Und ich bin dankbar für all die kleinen Dinge. Jede Nacht, die ich gut schlafe. Jeder Tag, an dem ich mich lebendig fühle. Freue mich über Sonnenstrahlen und den Mond, über Primeln und Grünspechte, über die Vorlesestimme von Gert Heidenreich und über die unzähligen Knuddler meiner geduldigen Freunde. Letzte Woche, da haben wir zusammen Musik gemacht, und ich hab mich mal voll was getraut. Das war gut. Dafür bin ich auch dankbar. Dankbarkeit ist meine Stärke, das weiß ich.

Ich bin wie ein Kind. Wie ein kleines Kind. Ich kann nicht groß planen, weil ich nie weiß, wie es weitergeht. Ich kann nur jeden Tag nehmen, wie er kommt. Und ich weiß von mir, dass ich mich freue, wann immer es geht, und dass ich mit leeren, bedürftigen Händen alles annehme, was mir gegeben wird.

Es wird mich stark machen. Das weiß ich. Jetzt muss ich es nur noch glauben.

Müde Tage

Ein Tagebucheintrag

Wenn ich nicht so müde wäre, dann würde ich mein Longboard nehmen und quer durch die Stadt fahren. Ich würde mir die Häuser und Straßen und Menschen angucken und immer immer weiter fahren. Ecken erkunden, die ich noch nie gesehen habe. Herausfinden, wo die am besten geteerten Straßen sind. Und mir irgendwo ne Packung Tic Tacs kaufen, denn jeder weiß: Die wirklich coolen Kids sind die, die immer ne Packung Tic Tacs zum Snacken in der Tasche haben.

Mach ich aber nicht, weil ich unendlich müde bin. Auch schon morgens, wenn ich aufstehe. Seit Tagen, vielleicht schon Wochen bin ich müde. Manchmal ist das okay. Manchmal nicht.

Und so sitze ich alleine bei meiner Oma am Küchentisch und denke über überhaupt nichts bestimmtes nach. Ich hab nämlich kein Bock, über irgendwas bestimmtes nachzudenken. Die Warteschlange an der Tür meines Gehirns ist lang: Da wollen Dinge geplant werden, Lernphase, Umzug, Arzttermine. Da wollen Dinge überdacht werden, Beziehungen, Ziele, wie ich mit manchen Dingen umgehe. Da sind Situationen und Gespräche der letzten Tage, die irgendetwas in mir angestoßen haben, was ich eigentlich noch weiterdenken will. Da sind auch Ansprüche, Erwartungen und Ideale. Eine lange, lange Schlange. Und ich lasse einfach die Tür zu. Ist mir doch egal.

„Sina, kommst du morgen Abend auch?“

Ja. Nein. Ich weiß es nicht. Ich antworte nicht. Ich bin müde.

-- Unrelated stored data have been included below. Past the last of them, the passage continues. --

(** ** Keys of the default generator *)

(** X9. The default key generator separates clients by address: two
    requests get the same key exactly when their addresses, after the
    replacement of an absent or empty one by ["unknown"], are the same. In
    particular a client that sends the address ["unknown"] shares the
    counter of the clients that send none. *)
Theorem default_keys_separate_addresses (c1 c2 : Context) :
  (defaultKeyGenerator c1 = defaultKeyGenerator c2 ↔
   str_or (req_header "x-forwarded-for" c1) "unknown" =
   str_or (req_header "x-forwarded-for" c2) "unknown") ∧
  (∀ a b, req_header "x-forwarded-for" c1 = Some a →
          req_header "x-forwarded-for" c2 = Some b →
          a ≠ "" → b ≠ "" → a ≠ b →
          defaultKeyGenerator c1 ≠ defaultKeyGenerator c2) ∧
  (req_header "x-forwarded-for" c1 = Some "unknown" →
   req_header "x-forwarded-for" c2 = None →
   defaultKeyGenerator c1 = defaultKeyGenerator c2).
Proof.
  assert (defaultKeyGenerator c1 = defaultKeyGenerator c2 ↔
          str_or (req_header "x-forwarded-for" c1) "unknown" =
          str_or (req_header "x-forwarded-for" c2) "unknown") as Hiff.
  { unfold defaultKeyGenerator. split; [|by intros ->].
    apply (inj (String.app "rate-limit:")). }
  split; [done|]. split.
  - intros a b Ha Hb Ha0 Hb0 Hab Heq. apply Hiff in Heq.
    rewrite Ha, Hb in Heq. cbn [str_or] in Heq.
    rewrite !decide_False in Heq by done. done.
  - intros H1 H2. apply Hiff. by rewrite H1, H2.
Qed.

Lemma default_keys_separate_addresses_witness :
  defaultKeyGenerator (ctx_from "10.0.0.1") ≠ defaultKeyGenerator (ctx_from "10.0.0.2") ∧
  defaultKeyGenerator (ctx_from "unknown") = defaultKeyGenerator ctx0.
Proof.
  split.
  - refine (proj1 (proj2 (default_keys_separate_addresses (ctx_from "10.0.0.1")
                            (ctx_from "10.0.0.2"))) "10.0.0.1" "10.0.0.2"
              _ _ _ _ _); (reflexivity || discriminate).
  - refine (proj2 (proj2 (default_keys_separate_addresses (ctx_from "unknown")
                            ctx0)) _ _); reflexivity.
Defined.

(** ** Time to live of the shared keys *)

Lemma ceil_div_1000_bounds (w : Z) :
  w <= ceil_div_1000 w * 1000 < w + 1000.
Proof.
  unfold ceil_div_1000.
  pose proof (Z.div_mod (- w) 1000 ltac:(lia)) as Hdm.
  pose proof (Z.mod_pos_bound (- w) 1000 ltac:(lia)) as Hb.
  lia.
Qed.

(** X10. The time to live that the reset branch gives to the counter and
    to the reset instant, [Math.ceil(windowMs / 1000)] seconds, is at
    least the window length and exceeds it by less than a second: at every
    instant before the new reset instant both keys are still read with the
    values written, the count 1 and the instant [now + windowMs]. *)
Theorem shared_keys_outlive_window (key : string) (windowMs max now : Z)
    (c : Context) (r : gmap string rval) (rt : Z) :
  0 < windowMs →
  redis_get now (resetTimeKey key) r = Some rt →
  now > rt →
  windowMs <= ceil_div_1000 windowMs * 1000 < windowMs + 1000 ∧
  ∀ t, now <= t < now + windowMs →
    redis_get t key (redisRateLimit key windowMs max now no_failure c r).1
      = Some 1 ∧
    redis_get t (resetTimeKey key)
      (redisRateLimit key windowMs max now no_failure c r).1
      = Some (now + windowMs).
Proof.
  intros Hw Hrt Hexp. pose proof (ceil_div_1000_bounds windowMs) as Hb.
  split; [done|]. intros t Ht.
  unfold redisRateLimit, redis_read. cbn [no_failure orb]. rewrite Hrt.
  rewrite redis_decide_expired by done. cbn [fst].
  destruct (redis_reset_lookup key windowMs now r Hw) as [Hk Hr].
  unfold redis_get. rewrite Hk, Hr. cbn [rv_live rv_deadline rv_value].
  assert ((t <? now + ceil_div_1000 windowMs * 1000) = true) as -> by lia.
  done.
Qed.

Lemma shared_keys_outlive_window_witness :
  redis_get 62499 "k"
    (redisRateLimit "k" 1500 2 61000 no_failure ctx0
       {[ "k" := mkRval 3 None; "k:reset" := mkRval 60000 None ]}).1 = Some 1.
Proof.
  refine (proj1 (proj2 (shared_keys_outlive_window "k" 1500 2 61000 ctx0
                          {[ "k" := mkRval 3 None; "k:reset" := mkRval 60000 None ]}
                          60000 _ _ _) 62499 _)); (reflexivity || lia).
Defined.

(** * Properties of authentication and authorization *)

Lemma hasRoles_true (userRoles requiredRoles : list string) :
  Auth.hasRoles userRoles requiredRoles = true ↔
  ∀ role, role ∈ requiredRoles → role ∈ userRoles.
Proof.
  unfold Auth.hasRoles. rewrite forallb_forall. split.
  - intros H role Hin. apply list_elem_of_In in Hin.
    specialize (H role Hin). by apply bool_decide_eq_true_1 in H.
  - intros H role Hin. apply bool_decide_eq_true_2. apply H.
    by apply list_elem_of_In.
Qed.

(** X11. [hasRoles] holds exactly when every required role is one of the
    user's roles. Hence an empty requirement lets every user through, and
    neither the order nor repetitions in the two lists matter. *)
Theorem hasRoles_is_inclusion (userRoles requiredRoles : list string) :
  (Auth.hasRoles userRoles requiredRoles = true ↔
   ∀ role, role ∈ requiredRoles → role ∈ userRoles) ∧
  Auth.hasRoles userRoles [] = true ∧
  (∀ userRoles' requiredRoles',
     (∀ role, role ∈ userRoles ↔ role ∈ userRoles') →
     (∀ role, role ∈ requiredRoles ↔ role ∈ requiredRoles') →
     Auth.hasRoles userRoles' requiredRoles' =
     Auth.hasRoles userRoles requiredRoles).
Proof.
  split; [apply hasRoles_true|]. split; [done|].
  intros u' r' Hu Hr.
  destruct (Auth.hasRoles userRoles requiredRoles) eqn:H1.
  - apply hasRoles_true. intros role Hin. apply Hu.
    apply (proj1 (hasRoles_true _ _) H1). by apply Hr.
  - destruct (Auth.hasRoles u' r') eqn:H2; [|done].
    rewrite <- H1. symmetry. apply hasRoles_true. intros role Hin.
    apply Hu. apply (proj1 (hasRoles_true _ _) H2). by apply Hr.
Qed.

Lemma hasRoles_is_inclusion_witness :
  Auth.hasRoles ["admin"; "user"; "user"] ["user"; "admin"] =
  Auth.hasRoles ["user"; "admin"] ["admin"; "user"; "admin"].
Proof.
  refine (proj2 (proj2 (hasRoles_is_inclusion ["user"; "admin"]
                          ["admin"; "user"; "admin"]))
            ["admin"; "user"; "user"] ["user"; "admin"] _ _);
    intros role; rewrite !elem_of_cons, !elem_of_nil; tauto.
Defined.

Lemma starts_with_app (p s : string) :
  Auth.starts_with p (p +:+ s) = true.
Proof.
  induction p as [|a p IH]; [done|].
  change (String a p +:+ s) with (String a (p +:+ s)).
  cbn [Auth.starts_with]. by rewrite decide_True.
Qed.

Lemma drop_chars_app (p s : string) :
  Auth.drop_chars (String.length p) (p +:+ s) = s.
Proof.
  induction p as [|a p IH]; [by destruct s|].
  change (String a p +:+ s) with (String a (p +:+ s)). done.
Qed.

Lemma starts_with_true (p s : string) :
  Auth.starts_with p s = true →
  s = p +:+ Auth.drop_chars (String.length p) s.
Proof.
  revert s. induction p as [|a p IH]; intros s Hs.
  - by destruct s.
  - destruct s as [|b s]; [done|]. cbn [Auth.starts_with] in Hs.
    destruct (decide (a = b)) as [->|]; [|done].
    change (String b p +:+ ?x) with (String b (p +:+ x)).
    cbn [String.length Auth.drop_chars]. f_equal. by apply IH.
Qed.

Lemma remove_first_prefix (p s : string) :
  Auth.remove_first p (p +:+ s) = s.
Proof.
  destruct (p +:+ s) eqn:Heq; cbn [Auth.remove_first];
    rewrite <- Heq, starts_with_app; apply drop_chars_app.
Qed.

Lemma remove_first_absent (p s : string) :
  (∀ s1 s2, s ≠ s1 +:+ p +:+ s2) →
  Auth.remove_first p s = s.
Proof.
  induction s as [|a s IH]; intros Habs.
  - cbn [Auth.remove_first].
    destruct (Auth.starts_with p "") eqn:Hp; [|done].
    apply starts_with_true in Hp. by destruct (Habs "" _ Hp).
  - cbn [Auth.remove_first].
    destruct (Auth.starts_with p (String a s)) eqn:Hp.
    + apply starts_with_true in Hp. by destruct (Habs "" _ Hp).
    + f_equal. apply IH. intros s1 s2 ->.
      by apply (Habs (String a s1) s2).
Qed.

(** X12. [authenticate]: without an [Authorization] header, or with an
    empty one, the answer is 401 and the token verifier is not consulted.
    With the header ["Bearer " + token] the verifier decides on [token]:
    a payload is stored as the context's user and the chain goes on, a
    failure gives 401. A header in which ["Bearer "] does not occur is
    verified as it is: a bare token is accepted too. *)
Theorem authenticate_verifies_bearer_token
    (verify : string → option Auth.TokenPayload) (c : Auth.AuthContext)
    (token : string) :
  (req_header "Authorization" (Auth.ctx c) = None ∨
   req_header "Authorization" (Auth.ctx c) = Some "" →
   Auth.authenticate verify c = Auth.Json 401 "Unauthorized") ∧
  (req_header "Authorization" (Auth.ctx c) = Some ("Bearer " +:+ token) →
   Auth.authenticate verify c =
   match verify token with
   | Some payload => Auth.Next {| Auth.ctx := Auth.ctx c; Auth.user := Some payload |}
   | None => Auth.Json 401 "Unauthorized"
   end) ∧
  (req_header "Authorization" (Auth.ctx c) = Some token →
   token ≠ "" →
   (∀ s1 s2, token ≠ s1 +:+ "Bearer " +:+ s2) →
   Auth.authenticate verify c =
   match verify token with
   | Some payload => Auth.Next {| Auth.ctx := Auth.ctx c; Auth.user := Some payload |}
   | None => Auth.Json 401 "Unauthorized"
   end).
Proof.
  split; [|split].
  - intros [H | H]; unfold Auth.authenticate; by rewrite H.
  - intros H. unfold Auth.authenticate, Auth.verifyToken. rewrite H.
    rewrite decide_False by discriminate. cbv zeta.
    rewrite remove_first_prefix. by destruct (verify token).
  - intros H Hne Habs. unfold Auth.authenticate, Auth.verifyToken. rewrite H.
    rewrite decide_False by done. cbv zeta.
    rewrite remove_first_absent by done. by destruct (verify token).
Qed.

Lemma authenticate_verifies_bearer_token_witness :
  Auth.authenticate (Auth.verify_only "abc" (Auth.mkTokenPayload "u1" "a@b.c" ["user"]))
    (Auth.incoming ctx0) = Auth.Json 401 "Unauthorized" ∧
  Auth.authenticate (Auth.verify_only "abc" (Auth.mkTokenPayload "u1" "a@b.c" ["user"]))
    (Auth.incoming (Auth.with_authorization "Bearer abc")) =
  Auth.Next {| Auth.ctx := Auth.with_authorization "Bearer abc";
               Auth.user := Some (Auth.mkTokenPayload "u1" "a@b.c" ["user"]) |}.
Proof.
  split.
  - refine (proj1 (authenticate_verifies_bearer_token _ (Auth.incoming ctx0) "")
              _). by left.
  - refine (proj1 (proj2 (authenticate_verifies_bearer_token
                            (Auth.verify_only "abc"
                               (Auth.mkTokenPayload "u1" "a@b.c" ["user"]))
                            (Auth.incoming (Auth.with_authorization "Bearer abc"))
                            "abc")) _).
    reflexivity.
Defined.

Lemma hasRoles_false (userRoles requiredRoles : list string) :
  Auth.hasRoles userRoles requiredRoles = false →
  ∃ role, role ∈ requiredRoles ∧ role ∉ userRoles.
Proof.
  unfold Auth.hasRoles. induction requiredRoles as [|r rs IH]; [done|].
  cbn [forallb]. intros H. apply andb_false_iff in H as [H | H].
  - exists r. split; [by left|]. by apply bool_decide_eq_false_1 in H.
  - destruct (IH H) as (role & Hin & Hnot). exists role. split; [by right | done].
Qed.

(** X13. A route guarded by [authenticate] followed by
    [authorize(requiredRoles)]. The handler is reached only with a user
    that the verifier returned for the token of the request and that has
    every required role. The answer is 403 only for a verified user who
    lacks a required role, and 401 in every other refusal. [authorize]
    on its own, with no user set before it, always answers 401. *)
Theorem guarded_route_outcomes (verify : string → option Auth.TokenPayload)
    (requiredRoles : list string) (c : Context) :
  (∀ c', Auth.chain [Auth.authenticate verify; Auth.authorize requiredRoles]
           (Auth.incoming c) = Auth.Next c' →
         ∃ h payload,
           req_header "Authorization" c = Some h ∧ h ≠ "" ∧
           verify (Auth.remove_first "Bearer " h) = Some payload ∧
           c' = {| Auth.ctx := c; Auth.user := Some payload |} ∧
           ∀ role, role ∈ requiredRoles → role ∈ Auth.roles payload) ∧
  (∀ status message,
     Auth.chain [Auth.authenticate verify; Auth.authorize requiredRoles]
       (Auth.incoming c) = Auth.Json status message →
     (status = 401 ∧ message = "Unauthorized" ∧
      Auth.authenticate verify (Auth.incoming c) = Auth.Json 401 "Unauthorized") ∨
     (status = 403 ∧ message = "Forbidden" ∧
      ∃ h payload role,
        req_header "Authorization" c = Some h ∧
        verify (Auth.remove_first "Bearer " h) = Some payload ∧
        role ∈ requiredRoles ∧ role ∉ Auth.roles payload)) ∧
  Auth.chain [Auth.authorize requiredRoles] (Auth.incoming c)
    = Auth.Json 401 "Unauthorized".
Proof.
  split; [|split; [|done]].
  - intros c'. cbn [Auth.chain]. unfold Auth.authenticate, Auth.verifyToken.
    cbn [Auth.incoming Auth.ctx].
    destruct (req_header "Authorization" c) as [h|]; [|done].
    destruct (decide (h = "")) as [|Hne]; [done|]. cbv zeta.
    destruct (verify (Auth.remove_first "Bearer " h)) as [p|] eqn:Hv; [|done].
    unfold Auth.authorize. cbn [Auth.user].
    destruct (Auth.hasRoles (Auth.roles p) requiredRoles) eqn:Hr; [|done].
    intros [= <-]. exists h, p. repeat split; try done.
    by apply hasRoles_true.
  - intros status message. cbn [Auth.chain].
    unfold Auth.authenticate, Auth.verifyToken. cbn [Auth.incoming Auth.ctx].
    destruct (req_header "Authorization" c) as [h|];
      [|intros [= <- <-]; by left].
    destruct (decide (h = "")) as [|Hne]; [intros [= <- <-]; by left|].
    cbv zeta.
    destruct (verify (Auth.remove_first "Bearer " h)) as [p|] eqn:Hv;
      [|intros [= <- <-]; by left].
    unfold Auth.authorize. cbn [Auth.user].
    destruct (Auth.hasRoles (Auth.roles p) requiredRoles) eqn:Hr; [done|].
    intros [= <- <-]. right. repeat split.
    destruct (hasRoles_false _ _ Hr) as (role & Hin & Hnot).
    by exists h, p, role.
Qed.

Am meisten müde macht mich, dass da kein Zuhause ist – aus der einen Wohnung raus, in die Neue noch nicht rein, meine Eltern weit weg und auch dieser Ort ist anders geworden. Schlafen bei meinen Großeltern. Meine Sachen verteilt. Eigentlich muss ich lernen. Es geht nicht, ich bin so müde. Referate, Klausuren, Abgabetermine, lebe nur von einem zum nächsten, schaffe es immer nur gerade so. Ich hab Heimweh, aber ich weiß überhaupt nicht, wonach. Bin ich traurig?

Am meisten tröstet mich, bei einem guten Freund auf dem Sofa rumzuhängen und genauso reden wie schweigen zu dürfen. Wenn niemand irgendetwas von mir einfordert und es einfach okay ist, nur da zu sein. Mal ein bisschen vergessen dürfen. Solche Sofazeiten machen es leichter, durchzuhalten. Durchzuhalten, bis eine neue Zeit kommt.